Friday, May 11, 2012

Learn Our History Today:
On May 11, 1943, during World War II, the Allies began an operation to recapture the Island of Attu in the Aleutian Island chain, which had been captured by Japanese forces earlier in April 1942. Unfortunately, the Allies were plagued by problems. First off, the Allies did not have nearly enough landing craft to properly land all their troops and equipment. In addition, the equipment that was available struggled to operate properly due to the bitter cold. There was also a shortage of suitable beaches where the landings could take place. This lack of beaches caused some of the troops to suffer from frostbite because proper supplies could not be delivered.  The fighting on Attu was brutal because the Japanese decided to dig in on the hills of the Island, instead of contesting the landings. At the end of the campaign, the last Japanese forces on the Island launched one of the largest banzai charges of the entire war, resulting in brutal, furious hand-to-hand combat.  A total of 3,929 U.S. troops were lost taking Attu, with many being killed or wounded by Japanese booby traps.  The Japanese lost over 2,850 men killed, almost their entire force. Only 29 Japanese soldiers were taken alive.
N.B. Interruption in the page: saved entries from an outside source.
(* ===== verification/_CoqProject ===== *)
-Q . S2P
Prelude.v
GoStd.v
TextLemmas.v
Duration.v
Url.v
Hash.v
KubeTypes.v
ApiV1beta2.v
ApiV1beta1.v
Conversion.v
Client.v
ClientRules.v
FakeClient.v
Common.v
Recreate.v
Json.v
Hashing.v
Rbac.v
Secrets.v
Resources.v
Containers.v
Pods.v
NetworkPolicies.v
Services.v
Pvc.v
Openshift.v
Console.v
CryostatWebhook.v
ConfigMaps.v
Certmanager.v
PodProps.v
AgentWebhook.v
Startup.v
ServerOptions.v
Scorecard.v
AgentProps.v
Deployments.v
Conditions.v
Reconciler.v
Footprint.v
Reconciled.v
Tenants.v
Access.v
Admission.v
Steps.v
Setup.v
GoHeap.v
DeepCopyV1beta1.v
DeepCopyV1beta2.v
DeepCopies.v
(* ===== verification/Prelude.v ===== *)
(** * Cryostat operator: a verification development (root file)

    The operator keeps installations of Cryostat on Kubernetes and OpenShift. Users write
    [Cryostat] custom resources (CRs); a reconciler creates, updates and removes the objects
    each one needs; admission webhooks check the CRs and inject the Cryostat agent into
    labelled pods; a conversion webhook translates between two versions of the CR. This
    library is a shallow embedding of that program in Go: one definition per Go function,
    under the name it has in the source, and the theorems that make it correct.

    ** The program and its files

    Paths are relative to src/. A file that is listed after another may use it.

    - Foundations. Prelude.v: record update, the state monad [M W A] and the result type.
      GoStd.v: errors, machine integers, [strconv], [strings], [path], [slices]. TextLemmas.v,
      Duration.v ([time.ParseDuration] with its overflow checks), Url.v ([net/url]), Hash.v
      (SHA-256, FNV-1), Json.v ([encoding/json], base64).
    - Data. KubeTypes.v: the API objects, with the fields the operator touches.
      ApiV1beta2.v and ApiV1beta1.v: api/*/cryostat_types.go. Conversion.v:
      api/v1beta1/cryostat_conversion.go. GoHeap.v, DeepCopyV1beta1.v, DeepCopyV1beta2.v and
      DeepCopies.v: api/*/zz_generated.deepcopy.go, as operations on a heap of cells.
    - The cluster. Client.v: the API server and the client libraries as a class [Kube W]
      over an abstract world, with their documented behaviour as [KubeLaws]. ClientRules.v:
      the rules for reasoning about programs over it. FakeClient.v: an API server in
      memory that satisfies every law, on which the witnesses run.
    - The reconciler, internal/controller. Common.v (constants, model/instance.go,
      common_utils.go, naming.go, finalizer_utils.go, tls.go), Recreate.v (what the
      create-or-recreate functions share), Hashing.v (common_utils.go), Rbac.v (rbac.go),
      Secrets.v (secrets.go), Resources.v, Containers.v and Pods.v (resource_definitions),
      NetworkPolicies.v (networkpolicy.go), Services.v (services.go, routes.go,
      ingresses.go), Pvc.v (pvc.go), Openshift.v (openshift.go), ConfigMaps.v
      (configmaps.go), Certmanager.v (certmanager.go), Deployments.v, Conditions.v and
      Reconciler.v (reconciler.go, cryostat_controller.go), Setup.v (the watches).
    - The webhooks. CryostatWebhook.v (internal/webhook/v1beta2), AgentWebhook.v
      (internal/webhook/agent).
    - The process. Console.v (internal/console/plugin.go), Startup.v (internal/fips and the
      decisions of cmd/main.go), ServerOptions.v (its servers and their TLS options),
      Scorecard.v (internal/images/custom-scorecard-tests/main.go).
    - Theorems across components. PodProps.v, AgentProps.v, Footprint.v, Reconciled.v,
      Tenants.v, Access.v, Admission.v, Steps.v.

    ** How the code is rendered

    A Go struct is a record, a pointer an [option], a map a [gmap] (with [None] for nil where
    it matters), an [int32] a [Z] with [to_int32] written out where it can wrap. A function
    that returns an error returns a [result]; one that talks to the cluster is a state
    transformer [E W A] over a world [W]. A function that changes an object it was passed
    returns the changed object, error or not: [CrE A] does so for the CR that a pass carries
    through its steps. Maps are visited in an order that the world chooses ([go_range]), and
    random numbers come from it too. Where sharing matters memory is explicit: GoHeap.v has
    the cells that pointers, slices and maps refer to, ServerOptions.v the arrays of slices.
    Log calls are left out.

    Code of other modules is a class with operations and laws: [Kube], [QuantityOps],
    [ConsoleLibs], [Discovery], [ControllerRuntime], [CertWatchers], [Manager],
    [ScorecardTests], [LibTypes]. The laws say what the documentation of those libraries
    says. The laws of the API server describe runs in which nobody else writes to the objects
    that the operator reads; theorems about what the operator does not touch need no laws of
    that sort. Every theorem with a hypothesis has a witness, run on concrete instances.

    ** What the theorems show

    - Whole passes (Reconciled.v, Tenants.v, Access.v): a pass touches only the footprint of
      its CR; a pass that completes has granted, revoked and recorded what the spec asks; the
      finalizer waits for the cleanup of what the spec names; a lock that belongs to another
      object, unless it is marked immutable, keeps a CR out; CRs of
      different namespaces leave each other's objects alone; any history of edits, complete
      passes and passes for other CRs refines an abstract machine for the granted namespaces.
      The machine has no step for a pass over the CR itself that stops half way: Access.v
      ends with a run in which such a pass leaves access behind.
      Steps.v: a failed TLS set-up ends the pass. Setup.v: a change of what a pass keeps wakes
      the controller, except for network policies, which have no watch.
    - Access (Rbac.v, CryostatWebhook.v, Admission.v): bindings exactly in the target
      namespaces; a user cannot reach, through the operator, a namespace in which they may
      not create Cryostats.
    - Objects: generated credentials never change (Secrets.v); claims keep their volumes
      (Pvc.v); deployments are recreated only for their selector and carry the hashes of what
      they mount (Deployments.v, Hashing.v); certificates reach the target namespaces, and a
      changed authority reissues its chain (Certmanager.v); policies, configuration files and
      services say what they should (NetworkPolicies.v, ConfigMaps.v, Services.v).
    - Pods (Pods.v, PodProps.v): every mount has its volume, every secret key that is read
      exists (when the generated secrets that were there had theirs), services reach the ports that are listened on, pods are restricted unless the
      user says otherwise, and the discovery settings read back.
    - Agents (AgentProps.v): the injection changes nothing else, keeps pods well formed, is
      confined to target namespaces, and meets the gateway of the Cryostat it names.
    - Data (Conversion.v, DeepCopies.v): what survives a conversion round trip, exactly; deep
      copies share nothing with their originals.
    - Process (Startup.v, ServerOptions.v, Console.v, Scorecard.v): the FIPS expression,
      the TLS options of the two servers, the console plugin and its version gate, and
      that the scorecard image runs what is asked.

    Conditions. The theorems about what a call leaves usually ask that the objects it writes
    were not held by finalizers or under deletion when it started ([quiet], [unheld] in
    ClientRules.v): the API server answers the deletion of a held object with success and
    keeps the object, and an update of an object under deletion may remove it. Each theorem's
    comment states the conditions it has. What texts and decisions must be is written out
    next to their theorems, without the functions it specifies ([create_cryostats],
    [nginx_reference], [oauth2_reference], [bounds], [egress_asked], [asked]).

    ** Fuel

    Three recursions are not structural. [createOrUpdateX] and [recreateX] call each other, for
    five kinds of objects: they take the number of attempts, and the reconciler passes
    [recreate_fuel], 2. Theorems next to each pair show that more attempts give the same
    outcome as two, as long as no finalizer holds the deleted object back: after the deletion
    the second attempt creates. [time.ParseDuration] consumes at least one character per
    iteration; it gets the length of the text as fuel, and Duration.v shows that it never
    runs out. SHA-256 cuts the message into blocks of 16 words, with the number of words as
    fuel.

    ** Not modelled

    - Logging, metrics, the manager's own loop (queues, back-off, leader election, caches),
      flag parsing and scheme registration: library set-up without a decision of this program.
    - cert-manager, the OpenShift operators, the garbage collector, kubelets and the images
      that run in the pods: they are other programs; what the operator relies on of the
      first three is a law.
    - internal/tools/const_generator.go, a build tool: the model has its output.
    - internal/test and the tests of the scorecard image: fixtures and end-to-end tests.
    - JSON decoding of admission requests and the registration of the webhooks. *)

From stdpp Require Export prelude strings gmap list pretty sorting.

(** ** Record update

    [r <| f := v |>] is [r] with field [f] replaced; [r <| f ::= g |>] applies
    [g] to the field.  The setter of a projection is found by instance search,
    which rebuilds the record field by field. *)

Class FieldUpdate {R T : Type} (proj : R → T) := field_update : (T → T) → R → R.

Ltac rebuild_record R :=
  let s := constr:(ltac:(
    let r := fresh "r" in
    intro r; unshelve refine (exist _ _ _);
    [ constructor; destruct r | destruct r; exact eq_refl ]) : ∀ r : R, { r' | r' = r }) in
  lazymatch s with (fun x => exist _ (@?body x) _) => body end.

Ltac head_of t := lazymatch t with ?f _ => head_of f | _ => t end.

Ltac derive_field_update R T proj :=
  let h := head_of proj in
  let body := rebuild_record R in
  exact (fun (upd : T → T) (r : R) => ltac:(
    let whole := eval cbv beta in (body r) in
    let field := eval cbv beta delta [h] in (proj r) in
    match whole with
    | context C [ ?x ] =>
      constr_eq x field; let t := context C [ upd x ] in exact t
    end)).

#[global] Hint Extern 1 (@FieldUpdate ?R ?T ?proj) =>
  derive_field_update R T proj : typeclass_instances.
#[global] Arguments field_update {R T} proj {_} upd r : simpl never.

Notation "r <| f ::= g |>" := (field_update f g r)
  (at level 1, f at level 1, left associativity, format "r  <| f  ::=  g |>").
Notation "r <| f := v |>" := (field_update f (λ _, v) r)
  (at level 1, f at level 1, left associativity, format "r  <| f  :=  v |>").

(** ** Results and the state monad

    A Go function returning [(T, error)] is a [result]; a function that talks
    to the API server is a state transformer [M W _] over a world [W]. *)

Inductive result (E A : Type) : Type :=
| Ok (a : A)
| Err (e : E).
Arguments Ok {E A} a.
Arguments Err {E A} e.
(* ===== verification/Duration.v ===== *)
(** * time.ParseDuration

    The standard library's parser of durations, which the agent webhook applies to the
    labels of a pod: signed sequences of decimal numbers with a unit, in nanoseconds, with
    the checks for overflow and the binary64 arithmetic of the fractions.  Then the
    conversion of a duration to an [int32] of milliseconds. *)

From S2P Require Export TextLemmas.
From Stdlib Require Import Ascii SpecFloat.
Open Scope Z_scope.

Module time.

(** ** float64 *)
Definition float64 (z : Z) : spec_float := binary_normalize 53 1024 z 0 false.
Definition float64_mul : spec_float → spec_float → spec_float := SFmul 53 1024.
Definition float64_div : spec_float → spec_float → spec_float := SFdiv 53 1024.
(** [uint64(f)] of a float that fits. *)
Definition uint64_of_float (f : spec_float) : Z :=
  match f with
  | S754_finite false m e => if 0 <=? e then Zpos m * 2 ^ e else Zpos m / 2 ^ (- e)
  | _ => 0
  end.

(** ** Numbers *)
Fixpoint leadingInt (x : Z) (cs : list ascii) : option (Z * list ascii) :=
  match cs with
  | c :: cs' =>
      if is_digit c then
        if 2 ^ 63 / 10 <? x then None
        else let x := x * 10 + digit_val c in
             if 2 ^ 63 <? x then None else leadingInt x cs'
      else Some (x, cs)
  | [] => Some (x, [])
  end.
(** The digits after the point, and ten to their number, up to the first that overflows. *)
Fixpoint leadingFraction (x : Z) (scale : spec_float) (overflow : bool) (cs : list ascii)
  : Z * spec_float * list ascii :=
  match cs with
  | c :: cs' =>
      if is_digit c then
        if overflow then leadingFraction x scale true cs'
        else if (2 ^ 63 - 1) / 10 <? x then leadingFraction x scale true cs'
        else let y := x * 10 + digit_val c in
             if 2 ^ 63 <? y then leadingFraction x scale true cs'
             else leadingFraction y (float64_mul scale (float64 10)) false cs'
      else (x, scale, cs)
  | [] => (x, scale, [])
  end.

(** ** Units *)
Definition unitMap : list (list ascii * Z) := [
  (bytes "ns", 1); (bytes "us", 1000);
  ([byte_of 194; byte_of 181; "s"%char], 1000); (* the micro sign *)
  ([byte_of 206; byte_of 188; "s"%char], 1000); (* the Greek letter *)
  (bytes "ms", 1000000); (bytes "s", 1000000000); (bytes "m", 60000000000); (bytes "h", 3600000000000)].
Definition lookup_unit (u : list ascii) : option Z := snd <$> List.find (λ p, bool_decide (p.1 = u)) unitMap.
Definition is_number_char (c : ascii) : bool := Ascii.eqb c "." || is_digit c.
Fixpoint span_unit (cs : list ascii) : list ascii * list ascii :=
  match cs with
  | c :: cs' => if is_number_char c then ([], cs)
                else let '(u, rest) := span_unit cs' in (c :: u, rest)
  | [] => ([], [])
  end.

(** ** The parser *)
Definition ErrInvalid (orig : string) : error := Errorf "time: invalid duration %q" [orig].

(** From the unit on: [v + f/scale] units, in nanoseconds, and the rest. *)
Definition parse_unit (orig : string) (v f : Z) (scale : spec_float) (cs : list ascii) : res (Z * list ascii) :=
  let '(u, rest) := span_unit cs in
  if bool_decide (u = []) then Err (Errorf "time: missing unit in duration %q" [orig])
  else match lookup_unit u with
  | None => Err (Errorf "time: unknown unit %q in duration %q" [of_bytes u; orig])
  | Some unit =>
      if 2 ^ 63 / unit <? v then Err (ErrInvalid orig)
      else
        let v := v * unit in
        if 0 <? f then
          let v := v + uint64_of_float (float64_mul (float64 f) (float64_div (float64 unit) scale)) in
          if 2 ^ 63 <? v then Err (ErrInvalid orig) else Ok (v, rest)
        else Ok (v, rest)
  end.
(** The fraction, its scale and whether it had digits. *)
Definition parse_fraction (cs : list ascii) : Z * spec_float * bool * list ascii :=
  match cs with
  | c :: cs' =>
      if Ascii.eqb c "." then
        let '(f, scale, rest) := leadingFraction 0 (float64 1) false cs' in
        (f, scale, negb (bool_decide (length rest = length cs')), rest)
      else (0, float64 1, false, cs)
  | [] => (0, float64 1, false, cs)
  end.
(** One number with its unit, in nanoseconds, and the rest. *)
Definition parse_component (orig : string) (cs : list ascii) : res (Z * list ascii) :=
  match cs with
  | [] => Err (ErrInvalid orig)
  | c :: _ =>
      if negb (is_number_char c) then Err (ErrInvalid orig)
      else match leadingInt 0 cs with
      | None => Err (ErrInvalid orig)
      | Some (v, cs1) =>
          let pre := negb (bool_decide (length cs1 = length cs)) in
          let '(f, scale, post, cs2) := parse_fraction cs1 in
          if negb pre && negb post then Err (ErrInvalid orig) else parse_unit orig v f scale cs2
      end
  end.

(** [for s != ""]; every round consumes at least a character: the length of the text is
    fuel enough. *)
Fixpoint parse_components (fuel : nat) (orig : string) (d : Z) (cs : list ascii) : option (res Z) :=
  match cs with
  | [] => Some (Ok d)
  | _ =>
      match fuel with
      | O => None
      | S fuel =>
          match parse_component orig cs with
          | Err e => Some (Err e)
          | Ok (v, cs') => if 2 ^ 63 <? d + v then Some (Err (ErrInvalid orig))
                           else parse_components fuel orig (d + v) cs'
          end
      end
  end.

Definition parse_signed (s : string) (neg : bool) (cs : list ascii) : option (res Z) :=
  if bool_decide (cs = bytes "0") then Some (Ok 0)
  else match cs with
  | [] => Some (Err (ErrInvalid s))
  | _ =>
      match parse_components (length cs) s 0 cs with
      | None => None
      | Some (Err e) => Some (Err e)
      | Some (Ok d) => Some (if neg then Ok (- d)
                             else if 2 ^ 63 - 1 <? d then Err (ErrInvalid s) else Ok d)
      end
  end.
(** [None] is a run out of fuel: see [ParseDuration_total]. *)
Definition ParseDuration_fuel (s : string) : option (res Z) :=
  match bytes s with
  | c :: cs => if Ascii.eqb c "-" then parse_signed s true cs
               else if Ascii.eqb c "+" then parse_signed s false cs
               else parse_signed s false (c :: cs)
  | [] => parse_signed s false []
  end.
Definition ParseDuration (s : string) : res Z := default (Err (Panic "out of fuel")) (ParseDuration_fuel s).

(** [d.Milliseconds()]: toward zero. *)
Definition Milliseconds (d : Z) : Z := Z.quot d 1000000.

(** ** Lemmas *)

Lemma leadingInt_spec x cs y rest : leadingInt x cs = Some (y, rest) → 0 ≤ x →
  0 ≤ y ∧ (length rest ≤ length cs)%nat.
Proof.
  revert x. induction cs as [|c cs IH]; intros x; simpl; [intros [= <- <-]; simpl; lia|].
  destruct (is_digit c) eqn:Hc; [|intros [= <- <-]; simpl; lia].
  apply andb_prop in Hc as [Hc%Z.leb_le _]. unfold digit_val.
  destruct (_ <? x); [done|]. destruct (2 ^ 63 <? _); [done|]. intros Hl Hx. apply IH in Hl; lia.
Qed.
Lemma leadingFraction_length x scale o cs y scale' rest :
  leadingFraction x scale o cs = (y, scale', rest) → (length rest ≤ length cs)%nat.
Proof.
  revert x scale o. induction cs as [|c cs IH]; intros x scale o; simpl; [intros [= _ _ <-]; simpl; lia|].
  destruct (is_digit c); [|intros [= _ _ <-]; simpl; lia].
  destruct o; [|destruct (_ <? x); [|destruct (2 ^ 63 <? _)]]; intros Hl; apply IH in Hl; lia.
Qed.
Lemma span_unit_length cs u rest : span_unit cs = (u, rest) → (length u + length rest = length cs)%nat.
Proof.
  revert u rest. induction cs as [|c cs IH]; intros u rest; simpl; [intros [= <- <-]; done|].
  destruct (is_number_char c); [intros [= <- <-]; simpl; lia|].
  destruct (span_unit cs) as [u' rest'] eqn:E. intros [= <- <-]. specialize (IH _ _ eq_refl). simpl. lia.
Qed.
Lemma uint64_of_float_nonneg f : 0 ≤ uint64_of_float f.
Proof.
  unfold uint64_of_float. destruct f as [| | |[] m e]; try lia.
  destruct (Z.leb_spec 0 e); [apply Z.mul_nonneg_nonneg; lia|]. apply Z.div_pos; [lia|]. apply Z.pow_pos_nonneg; lia.
Qed.

Lemma lookup_unit_pos u n : lookup_unit u = Some n → 0 < n.
Proof.
  unfold lookup_unit. intros Hn. apply fmap_Some in Hn as ([u' n'] & Hf & ->).
  apply List.find_some in Hf as [Hin _]. simpl in Hin. 
  repeat (destruct Hin as [[= _ <-]|Hin]; [simpl; lia|]). done.
Qed.
Lemma parse_unit_spec orig v f scale cs v' rest : 0 ≤ v → parse_unit orig v f scale cs = Ok (v', rest) →
  0 ≤ v' ∧ (length rest < length cs)%nat.
Proof.
  intros Hv. unfold parse_unit. destruct (span_unit cs) as [u cs3] eqn:Eu. apply span_unit_length in Eu.
  case_bool_decide as Hu; [done|]. destruct u as [|u0 u]; [done|]. simpl in Eu.
  destruct (lookup_unit _) as [unit|] eqn:El; [|done]. apply lookup_unit_pos in El.
  destruct (_ <? v); [done|]. destruct (0 <? f).
  - destruct (2 ^ 63 <? _); [done|]. intros [= <- <-].
    pose proof (uint64_of_float_nonneg (float64_mul (float64 f) (float64_div (float64 unit) scale))).
    split; [nia|lia].
  - intros [= <- <-]. split; [nia|lia].
Qed.
Lemma parse_fraction_length cs f scale post rest : parse_fraction cs = (f, scale, post, rest) →
  (length rest ≤ length cs)%nat.
Proof.
  unfold parse_fraction. destruct cs as [|c cs]; [by intros [= _ _ _ <-]|].
  destruct (Ascii.eqb c "."); [|by intros [= _ _ _ <-]].
  destruct (leadingFraction _ _ _ _) as [[y s] r] eqn:E. apply leadingFraction_length in E.
  intros [= _ _ _ <-]. simpl. lia.
Qed.
(** A component is not negative and consumes at least a character. *)
Lemma parse_component_spec orig cs v rest : parse_component orig cs = Ok (v, rest) →
  0 ≤ v ∧ (length rest < length cs)%nat.
Proof.
  unfold parse_component. destruct cs as [|c cs]; [done|]. destruct (negb _); [done|].
  destruct (leadingInt 0 (c :: cs)) as [[v0 cs1]|] eqn:Hi; [|done]. apply leadingInt_spec in Hi as [Hv Hl1]; [|lia].
  destruct (parse_fraction cs1) as [[[f scale] post] cs2] eqn:Ef. apply parse_fraction_length in Ef.
  destruct (negb _ && negb _); [done|]. intros Hu. apply parse_unit_spec in Hu as [? ?]; [split; [done|lia]|done].
Qed.
Lemma parse_components_total fuel orig d cs : (length cs ≤ fuel)%nat → is_Some (parse_components fuel orig d cs).
Proof.
  revert d cs. induction fuel as [|fuel IH]; intros d cs Hl.
  { destruct cs; [by eexists|]. simpl in Hl. lia. }
  destruct cs as [|c cs]; [by eexists|]. cbn [parse_components].
  destruct (parse_component orig (c :: cs)) as [[v rest]|e] eqn:E; [|by eexists].
  apply parse_component_spec in E as [_ E]. destruct (_ <? _); [by eexists|]. apply IH. simpl in *. lia.
Qed.
Lemma parse_components_range fuel orig d cs z : 0 ≤ d ≤ 2 ^ 63 →
  parse_components fuel orig d cs = Some (Ok z) → 0 ≤ z ≤ 2 ^ 63.
Proof.
  revert d cs. induction fuel as [|fuel IH]; intros d cs Hd.
  { destruct cs; [|done]. by intros [= <-]. }
  destruct cs as [|c cs]; [by intros [= <-]|]. cbn [parse_components].
  destruct (parse_component orig (c :: cs)) as [[v rest]|e] eqn:E; [|done].
  apply parse_component_spec in E as [Hv _]. destruct (Z.ltb_spec (2 ^ 63) (d + v)); [done|]. apply IH. lia.
Qed.
Lemma parse_signed_spec s neg cs : ∃ r, parse_signed s neg cs = Some r ∧ ∀ z, r = Ok z → - 2 ^ 63 ≤ z < 2 ^ 63.
Proof.
  unfold parse_signed. case_bool_decide; [eexists; split; [done|]; intros z [= <-]; lia|].
  destruct cs as [|c cs]; [by eexists|].
  destruct (parse_components_total (length (c :: cs)) s 0 (c :: cs)) as [r Hr]; [done|]. rewrite Hr.
  destruct r as [d|e]; [|by eexists]. apply parse_components_range in Hr; [|lia].
  eexists. split; [done|]. intros z. destruct neg; [intros [= <-]; lia|].
  destruct (Z.ltb_spec (2 ^ 63 - 1) d); [done|]. intros [= <-]. lia.
Qed.
Lemma ParseDuration_fuel_spec s : ∃ r, ParseDuration_fuel s = Some r ∧ ∀ z, r = Ok z → - 2 ^ 63 ≤ z < 2 ^ 63.
Proof.
  unfold ParseDuration_fuel. destruct (bytes s) as [|c cs]; [apply parse_signed_spec|].
  destruct (Ascii.eqb c "-"); [apply parse_signed_spec|]. destruct (Ascii.eqb c "+"); apply parse_signed_spec.
Qed.

Lemma parse_components_nil fuel orig d : parse_components fuel orig d [] = Some (Ok d).
Proof. by destruct fuel. Qed.
(** A number of milliseconds. *)
Lemma leadingInt_digits x cs rest : Forall (λ c, is_digit c = true) cs → 0 ≤ x → digits_value x cs ≤ 2 ^ 63 →
  match rest with c :: _ => is_digit c = false | [] => True end →
  leadingInt x (cs ++ rest) = Some (digits_value x cs, rest).
Proof.
  intros Hcs Hx Hmax Hrest. revert x Hx Hmax. induction Hcs as [|c cs Hc Hcs IH]; intros x Hx Hmax.
  - simpl. destruct rest as [|c rest]; [done|]. simpl. by rewrite Hrest.
  - simpl. rewrite Hc. assert (0 ≤ digit_val c) by (apply andb_prop in Hc as [Hc%Z.leb_le _]; unfold digit_val; lia).
    pose proof (digits_value_grows cs (x * 10 + digit_val c) Hcs). simpl in Hmax.
    change (digits_value (x * 10 + digit_val c) cs ≤ 2 ^ 63) in Hmax.
    assert (x ≤ 2 ^ 63 / 10) by (apply Z.div_le_lower_bound; lia).
    destruct (Z.ltb_spec (2 ^ 63 / 10) x); [lia|].
    destruct (Z.ltb_spec (2 ^ 63) (x * 10 + digit_val c)); [lia|]. apply IH; lia.
Qed.
Lemma parse_component_ms s p : Zpos p * 1000000 ≤ 2 ^ 63 →
  parse_component s (bytes (strconv.Itoa (Zpos p)) ++ bytes "ms") = Ok (Zpos p * 1000000, []).
Proof.
  intros Hp. destruct (Itoa_pos p) as (c & cs & E & Hd & Hv). rewrite E.
  pose proof (leadingInt_digits 0 (c :: cs) (bytes "ms") Hd) as Hl. rewrite Hv in Hl. specialize (Hl ltac:(lia) ltac:(lia) eq_refl).
  unfold parse_component. simpl app in *. rewrite Hl. unfold is_number_char. rewrite (Forall_inv Hd), orb_true_r.
  rewrite bool_decide_false by (simpl; rewrite length_app; simpl; lia).
  change (parse_unit s (Zpos p) 0 (float64 1) (bytes "ms") = Ok (Zpos p * 1000000, [])).
  unfold parse_unit. change (span_unit (bytes "ms")) with (bytes "ms", @nil ascii).
  cbv beta iota zeta. rewrite bool_decide_false by done.
  change (lookup_unit (bytes "ms")) with (Some 1000000). cbv beta iota zeta.
  destruct (Z.ltb_spec (2 ^ 63 / 1000000) (Zpos p)) as [Hlt|]; [|done].
  assert (Zpos p ≤ 2 ^ 63 / 1000000) by (apply Z.div_le_lower_bound; lia). lia.
Qed.
Lemma ParseDuration_ms z : 0 ≤ z → z * 1000000 < 2 ^ 63 → ParseDuration (strconv.Itoa z +:+ "ms") = Ok (z * 1000000).
Proof.
  intros Hz Hmax. destruct z as [|p|p]; [reflexivity| |lia].
  unfold ParseDuration, ParseDuration_fuel. rewrite bytes_app.
  pose proof (parse_component_ms (strconv.Itoa (Zpos p) +:+ "ms") p ltac:(lia)) as Hc.
  destruct (Itoa_pos p) as (c & cs & E & Hd & _). rewrite E in *. simpl app in *.
  destruct (digit_sign c (Forall_inv Hd)) as [-> ->]. unfold parse_signed.
  rewrite bool_decide_false by (intros Heq; apply (f_equal length) in Heq; revert Heq; simpl; rewrite length_app; simpl; lia).
  simpl length. cbn [parse_components]. rewrite Hc. rewrite Z.add_0_l.
  destruct (Z.ltb_spec (2 ^ 63) (Zpos p * 1000000)); [lia|].
  rewrite parse_components_nil.
  destruct (Z.ltb_spec (2 ^ 63 - 1) (Zpos p * 1000000)); [lia|]. done.
Qed.
End time.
Also on May 11, during the Second World War, in 1945, off the coast of Okinawa, the USS Bunker Hill was hit by two Japanese kamikaze planes. One plane hit the flight deck destroying warplanes filled with gasoline and ammunition, igniting a massive fire. 30 seconds afterward, a second plane crashed through the area where the fire had erupted, dropping a 550-pound bomb simultaneously. Several huge explosions then shook the ship and the already massive gasoline fires flared up even further. The Bunker Hill’s crew suffered 346 killed, 264 wounded, and 43 missing. The ship itself was heavily damaged and required months of repair to be fully operational once again.